Dirinya pun setuju jika pemberian kartu Prakerja harus selektif. Namun seleksi yang terjadi hanya sebatas kondisi fisik calon peserta. Tentunya alasan yang disampaikan Pemerintah sehingga menolak sekitar 32.000 pendaftar di gelombang pertama ini tidak perlu terjadi bila Pemerintah menginformasikan ketentuan-ketentuan teknis tersebut di awal sehingga para pendaftar sudah bisa mempersiapkan.
"Selain tiga persayaratan umum dan ketentuan teknis, seharusnya Pemerintah juga mensyaratakan hal-hal lain yang akan memastikan bahwa kartu Prakerja ini memang tepat sasaran. Tentunya ada pekerja yang mendapatkan cukup besar pesangon atau bergaji besar pada saat bekerja, juga ikut mendaftar," kata Timboel.
Pendaftar seperti itulah yang tidak boleh menjadi prioritas mendapatkan Kartu Prakerja. Seharusnya, jumlah pesangon dan upah pekerja juga menjadi pertimbangan Pemerintah sebagai syarat untuk mendapatkan Kartu Prakerja, agar Kartu Prakerja benar-benar diberikan kepada pekerja yang mengalami masalah ekonomi.

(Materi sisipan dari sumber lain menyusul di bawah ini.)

(** * GoogleAIProvider: the streaming chat adapter of chatless

    A shallow embedding of [GoogleAIProvider] (the adapter whose backend
    streams standalone JSON objects) and the properties of its stream
    handler: duplicate suppression, response-identity resets, terminal
    callbacks, request construction.

    Layout: JavaScript values and the few ECMAScript operations the
    handler applies to them; the adapter's state and its effect monad;
    the adapter's methods; a JSON reader used to run the methods on wire
    text; the theorems. *)

From stdpp Require Import base option list strings gmap pretty.
From Stdlib Require Import Ascii QArith.

Local Close Scope Q_scope.

Local Open Scope string_scope.
Local Open Scope list_scope.

(** ** JavaScript values *)

(** What the handler needs of the Number type.  IEEE arithmetic stays
    outside the development: every definition and theorem below is
    parametric in an implementation of these six operations. *)
Class JsNumber (num : Type) := {
  num_of_nat : nat → num;          (* the Number of a [length] *)
  num_is_zero : num → bool;        (* +0 or -0; JSON has no NaN *)
  num_eqb : num → num → bool;      (* [===] on two Numbers *)
  num_gt_zero : num → bool;        (* [n > 0] *)
  num_to_string : num → string;    (* Number::toString *)
  string_gt_zero : string → bool;  (* [StringToNumber(s) > 0] *)
  (* a length is zero, or positive, as a Number exactly when it is as a count *)
  num_is_zero_of_nat : ∀ n, num_is_zero (num_of_nat n) = bool_decide (n = 0);
  num_gt_zero_of_nat : ∀ n, num_gt_zero (num_of_nat n) = bool_decide (0 < n)
}.

Section Adapter.
Context {num : Type} `{!JsNumber num}.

"Mengingat pentingnya Kartu Prakerja untuk membantu ekonomi pekerja yang kena PHK maupun yang dirumahkan tanpa upah, maka sudah seharusnya pemerintah mempermudah proses seleksi pada gelombang kedua dan gelobang berikutnya, sehingga lebih banyak pendaftar yang bisa mendapatkan kartu Prakerja dengan tepat sasaran," tutupnya.